I picked one up from George Shackelford of Brazos Citrus Nursery a couple of years ago (on flying dragon rootstock), and planted it in a large pot by my shed, where it has grown very well. The tree itself grows in a weeping form, producing long arching branches, which bear fruits on the ends. The fruits resemble a Bloomsweet grapefruit or a Minneola tangelo in that they are pyriform in shape with a "neck". They really do taste a good bit like lemonade.
This year my tree set around 10 fruit, and I've been waiting so very patiently for them to ripen. It seems like it is taking forever. Every week they've been just a little more yellow, but not one of the fruits looks completely ripe. John Panzarella brought completely ripe Ujukitsus to he Upper Gulf Coast Citrus Show on December 1st, but mine are still half green on December 18th. His trees are older and in Lake Jackson, but I still wouldn't have guessed that the difference in climate between our locations would be so great as to make the fruit ripen almost a month later.
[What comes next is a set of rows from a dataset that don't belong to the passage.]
(** An optional sign: [true] for minus. *)
Definition take_sign (s : string) : bool * string :=
  match s with
  | String "-" r => (true, r)
  | String "+" r => (false, r)
  | _ => (false, s)
  end.

(** *** int(str) and str(int) *)

Definition int_of_string (s : string) : result Z :=
  let (neg, body) := take_sign (strip s) in
  match drop_underscores None body with
  | None => Raise ValueError
  | Some ds =>
      match span_digits ds with
      | (String c d, EmptyString) =>
          let v := digits_val 0 (String c d) in
          Ok (if neg then - v else v)
      | _ => Raise ValueError
      end
  end.

Definition digit_char (d : Z) : ascii := ascii_of_N (Z.to_N (48 + d)).

(** Decimal digits of [n >= 0], at most [fuel] of them, in front of [acc]. *)
Fixpoint digits_of (fuel : nat) (n : Z) (acc : string) : string :=
  match fuel with
  | O => acc
  | S f =>
      let acc' := String (digit_char (n mod 10)) acc in
      if n <? 10 then acc' else digits_of f (n / 10) acc'
  end.

Definition nat_to_string (n : Z) : string :=
  digits_of (S (Z.to_nat (Z.log2 n))) n EmptyString.

Definition str_of_int (z : Z) : string :=
  if z <? 0 then String "-" (nat_to_string (- z)) else nat_to_string z.

(** *** float *)

(** [Fin neg m e] is [m * 2^e], negated when [neg]; [m >= 0]. *)
Inductive float : Type :=
| Fin (neg : bool) (m e : Z)
| Inf (neg : bool)
| NaN.

(** [floor (log2 (n / d))] for [n, d > 0]. *)
Definition floor_log2_ratio (n d : Z) : Z :=
  let l := Z.log2 n - Z.log2 d in
  if (if 0 <=? l then d * 2 ^ l <=? n else d <=? n * 2 ^ (- l))
  then l else l - 1.

(** The integer nearest to [num / den], ties to the even one. *)
Definition round_half_even (num den : Z) : Z :=
  let q := num / den in
  match 2 * (num mod den) ?= den with
  | Lt => q
  | Gt => q + 1
  | Eq => if Z.even q then q else q + 1
  end.

(** The binary64 nearest to [n / d] ([n >= 0], [d > 0]): 53 bits of
    mantissa, exponent of the last bit no less than -1074, infinity from
    [2^1024] on. *)
Definition binary64 (neg : bool) (n d : Z) : float :=
  if n =? 0 then Fin neg 0 0
  else
    let e := Z.max (floor_log2_ratio n d - 52) (-1074) in
    let m := if 0 <=? e
             then round_half_even n (d * 2 ^ e)
             else round_half_even (n * 2 ^ (- e)) d in
    if (0 <=? e) && (2 ^ 1024 <=? m * 2 ^ e) then Inf neg else Fin neg m e.

(** The binary64 nearest to [m * 2^e]. *)
Definition of_dyadic (neg : bool) (m e : Z) : float :=
  if 0 <=? e then binary64 neg (m * 2 ^ e) 1 else binary64 neg m (2 ^ (- e)).

(** The binary64 nearest to [m * 10^e]. *)
Definition of_decimal (neg : bool) (m e : Z) : float :=
  if 0 <=? e then binary64 neg (m * 10 ^ e) 1 else binary64 neg m (10 ^ (- e)).

Definition fmul (a b : float) : float :=
  match a, b with
  | NaN, _ => NaN
  | _, NaN => NaN
  | Inf s, Inf t => Inf (xorb s t)
  | Inf s, Fin t m _ => if m =? 0 then NaN else Inf (xorb s t)
  | Fin s m _, Inf t => if m =? 0 then NaN else Inf (xorb s t)
  | Fin s m1 e1, Fin t m2 e2 => of_dyadic (xorb s t) (m1 * m2) (e1 + e2)
  end.

(** The float an [int] operand is converted to; exact for [100]. *)
Definition float_of_int (z : Z) : float := binary64 (z <? 0) (Z.abs z) 1.

(** int(float): truncation towards zero. *)
Definition int_of_float (f : float) : result Z :=
  match f with
  | NaN => Raise ValueError
  | Inf _ => Raise OverflowError
  | Fin s m e =>
      let a := if 0 <=? e then m * 2 ^ e else m / 2 ^ (- e) in
      Ok (if s then - a else a)
  end.

(** int / int: the binary64 nearest to the quotient. *)
Definition truediv (a b : Z) : result float :=
  match binary64 (xorb (a <? 0) (b <? 0)) (Z.abs a) (Z.abs b) with
  | Inf _ => Raise OverflowError
  | f => Ok f
  end.

Definition lower (c : ascii) : ascii :=
  if (65 <=? code c) && (code c <=? 90)
  then ascii_of_N (N_of_ascii c + 32) else c.

Fixpoint lower_string (s : string) : string :=
  match s with
  | String c r => String (lower c) (lower_string r)
  | EmptyString => EmptyString
  end.

(** A decimal literal: digits, an optional point and digits, at least
    one digit in all, an optional exponent. Gives mantissa and power of
    ten. *)
Definition parse_decimal (s : string) : option (Z * Z) :=
  let (ip, r1) := span_digits s in
  let (fp, r2) := match r1 with
                  | String "." r => span_digits r
                  | _ => (EmptyString, r1)
                  end in
  if slen ip + slen fp =? 0 then None
  else
    let m := digits_val (digits_val 0 ip) fp in
    match r2 with
    | EmptyString => Some (m, - slen fp)
    | String c r3 =>
        if Ascii.eqb (lower c) "e"
        then
          let (eneg, r4) := take_sign r3 in
          match span_digits r4 with
          | (String c' d, EmptyString) =>
              let x := digits_val 0 (String c' d) in
              Some (m, (if eneg then - x else x) - slen fp)
          | _ => None
          end
        else None
    end.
Today I decided that enough was enough, and it was time to pick one of the fruits and taste it. I picked the yellowest fruit and began peeling. It didn't peel particularly easily, and it was very pithy, like a not-quite-ripe citrus. However, it smelled great, and the pale yellow flesh tasted very good, albeit mild. It tasted a little like lemonade, just a little bit watered down, but not as good as the ones Panzarella submitted to the Citrus Show. The membranes of the segments were very tough, almost like those of a pummelo, and I found it easier to just peel them off to get to the flesh instead of trying to bite through them. The fruit contained 21 seeds, which reportedly don't some true. I'll be planting some just to see what I might get. You never know.
I've tasted Ujukitsus before, so I know that my fruit is not yet living up to the its full potential. I'll be transferring my tree from the pot to the ground this spring, and hopefully with age I will get Ujukitsus of better quality, and in larger quantity. I'll keep tasting them periodically until they either fully ripen, or until I run out of fruit.